Le chartisme est l’expression des espérances de deux catégories sociales: une fraction de la bourgeoisie, ralliée aux idéaux du radicalisme et qui, à Birmingham en particulier, s’est regroupée autour de journalistes comme Thomas Attwood; la partie la plus consciente de la classe ouvrière, à l’origine dominée par des chefs londoniens comme Francis Place et William Smith O’Brien, imprégnée des principes socialisants de Robert Owen, découragée par l’échec des tentatives syndicales antérieures. Aux prolétaires du Sud s’ajoutent les ouvriers de la Grande-Bretagne industrielle, ceux des entreprises textiles du Lancashire et du Yorkshire, les mineurs du Nord anglais, du pays de Galles et de l’Écosse, en général plus sévèrement frappés par les maux du système industriel nouveau, aux traditions plus combatives, à l’impulsivité plus forte: ils vont trouver leur chantre dans le journaliste Feargus O’Connor. Au départ, tous ont été ligués par la grande déception de 1832: la réforme parlementaire promulguée alors s’est faite uniquement au profit des classes moyennes et le corps électoral a été limité à une minorité aisée et éduquée.
La méthode choisie pour la revendication est inspirée des souvenirs de l’agitation jacobine des années 1790: faire adopter les termes d’une pétition nationale au cours de réunions de masse, y obtenir la désignation de délégués à une Convention qui serait chargée de mettre définitivement au point la pétition et de la présenter au Parlement. En cas de rejet, d’aucuns seraient disposés à déclencher une grève générale pour faire pression sur les détenteurs du pouvoir. Le mouvement obtient rapidement une grande audience populaire, due en partie aux souffrances aiguës que provoquent des crises périodiques particulièrement rapprochées dans les années 1830. Une première pétition est communiquée au Parlement en 1839, sans résultat: la grève déclenchée ici et là ne rencontre pas un soutien suffisant pour emporter la décision.
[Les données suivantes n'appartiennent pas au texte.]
(** * terraform-provider-ravendb: the provisioning and reconciliation engine

    A shallow embedding of [ravendb/rvn_server.go] and of the resource file
    that accompanies it (archive extraction, fleet read-back, key hashing),
    together with the properties of the specification that concern them.

    Conventions.
    - A Go [string] is a [string]; a [[]byte] is a [list byte] (a nil and an
      empty slice are identified: nothing below tells them apart).
    - A Go [error] is an [option GoError]: [None] is [nil].
    - A Go map is a [gmap]; a map that may be nil is an [option (gmap _ _)].
    - The remote world (the RavenDB cluster behind the document store, the
      SSH daemon of a host) is an oracle [Env]: it answers a request from the
      history of everything that was sent or slept before it.  Code that
      talks to it lives in the monad [M], which records the events a
      computation emits and can stop in a Go [panic]. *)

From Stdlib Require Import ZArith List Lia Ascii DecimalString.
From stdpp Require Import base gmap strings list.

Open Scope Z_scope.

(** ** Go library functions on strings *)

Module GoStrings.

(** [strings.Contains s substr]. *)
Fixpoint Contains (s substr : string) : bool :=
  String.prefix substr s ||
  match s with
  | EmptyString => false
  | String _ s' => Contains s' substr
  end.

(** [strings.Join elems sep]. *)
Definition Join (elems : list string) (sep : string) : string :=
  String.concat sep elems.

(** [strings.IndexByte s c >= 0]. *)
Fixpoint HasByte (c : ascii) (s : string) : bool :=
  match s with
  | EmptyString => false
  | String d s' => if Ascii.eqb c d then true else HasByte c s'
  end.

(** [strconv.Itoa] / [fmt.Sprint] of an [int]. *)
Definition Itoa (n : Z) : string := NilZero.string_of_int (Z.to_int n).

(** [net.JoinHostPort host port]: a host with a colon is taken for an IPv6
    literal and bracketed. *)
Definition JoinHostPort (host port : string) : string :=
  if HasByte ":"%char host then "[" +:+ host +:+ "]:" +:+ port
  else host +:+ ":" +:+ port.

(** [strings.Split] at the slashes: the pieces between them (never an empty list). *)
Fixpoint SplitSlash (s : string) : list string :=
  match s with
  | EmptyString => [EmptyString]
  | String c s' =>
      if Ascii.eqb c "/"%char then EmptyString :: SplitSlash s'
      else match SplitSlash s' with
           | [] => [String c EmptyString]
           | p :: ps => String c p :: ps
           end
  end.

(** [filepath.Ext path]: the suffix that starts at the last dot of the last
    slash-separated element; empty when that element has no dot.  The
    accumulator is the extension found so far in the current element. *)
Fixpoint Ext_from (path : string) (found : option string) : string :=
  match path with
  | EmptyString => default EmptyString found
  | String c rest =>
      if Ascii.eqb c "/"%char then Ext_from rest None
      else if Ascii.eqb c "."%char then Ext_from rest (Some path)
      else Ext_from rest found
  end.
Definition Ext (path : string) : string := Ext_from path None.

(** [strings.ToUpper] and [strings.TrimSpace] on ASCII text.  The code is
    embedded over arbitrary such functions (they are parameters of the
    reconciler below); these are the instances used to run it. *)
Definition upper_ascii (c : ascii) : ascii :=
  let n := nat_of_ascii c in
  if ((97 <=? n)%nat && (n <=? 122)%nat)%bool then ascii_of_nat (n - 32) else c.
Fixpoint ToUpper (s : string) : string :=
  match s with
  | EmptyString => EmptyString
  | String c s' => String (upper_ascii c) (ToUpper s')
  end.

Definition is_space (c : ascii) : bool :=
  let n := nat_of_ascii c in
  ((n =? 32)%nat || ((9 <=? n)%nat && (n <=? 13)%nat))%bool.
Fixpoint TrimLeft (s : string) : string :=
  match s with
  | EmptyString => EmptyString
  | String c s' => if is_space c then TrimLeft s' else s
  end.
Definition TrimSpace (s : string) : string :=
  String.rev (TrimLeft (String.rev (TrimLeft s))).

End GoStrings.

(** ** Errors, panics and the world *)

(** The dynamic types of the errors the code tells apart. *)
Inductive ErrType :=
  | NoLeaderError
  | AllTopologyNodesDownError
  | DatabaseDoesNotExistError
  | ConcurrencyError
  | DeployErrorType
  | PlainError.

#[global] Instance ErrType_eq_dec : EqDecision ErrType.
Proof. solve_decision. Defined.

(** A Go error value: its dynamic type, the types of the errors it wraps
    (what [Unwrap] reaches), and the text of [Error()]. *)
Record GoError := mkError {
  err_type : ErrType;
  err_chain : list ErrType;
  err_msg : string
}.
En outre, les chartistes se sont très rapidement divisés entre partisans d’une action purement pacifique fondée sur la persuasion et tenants de l’emploi de la force physique, disposés à propager la révolte pour détruire l’ordre existant; la diversité sociale du recrutement des chartistes, l’extraordinaire variété des conditions de vie et de la combativité des ouvriers, le rôle certain des traditions historiques, l’influence plus ou moins grande de scrupules religieux enlèvent au mouvement chartiste toute véritable homogénéité. À partir de 1839, le mouvement devient plus «septentrional», O’Connor s’empare des rênes, son journal le Northern Star joue un rôle capital, le bourgeois s’effraye et s’écarte, les sous-entendus sociaux de la revendication démocratique prennent plus de vigueur. Une deuxième pétition est formulée en 1842, toujours sans succès, et les troubles qui éclatent par endroits, entre autres dans le pays de Galles, permettent d’emprisonner plusieurs meneurs pour des périodes variables, dont O’Connor.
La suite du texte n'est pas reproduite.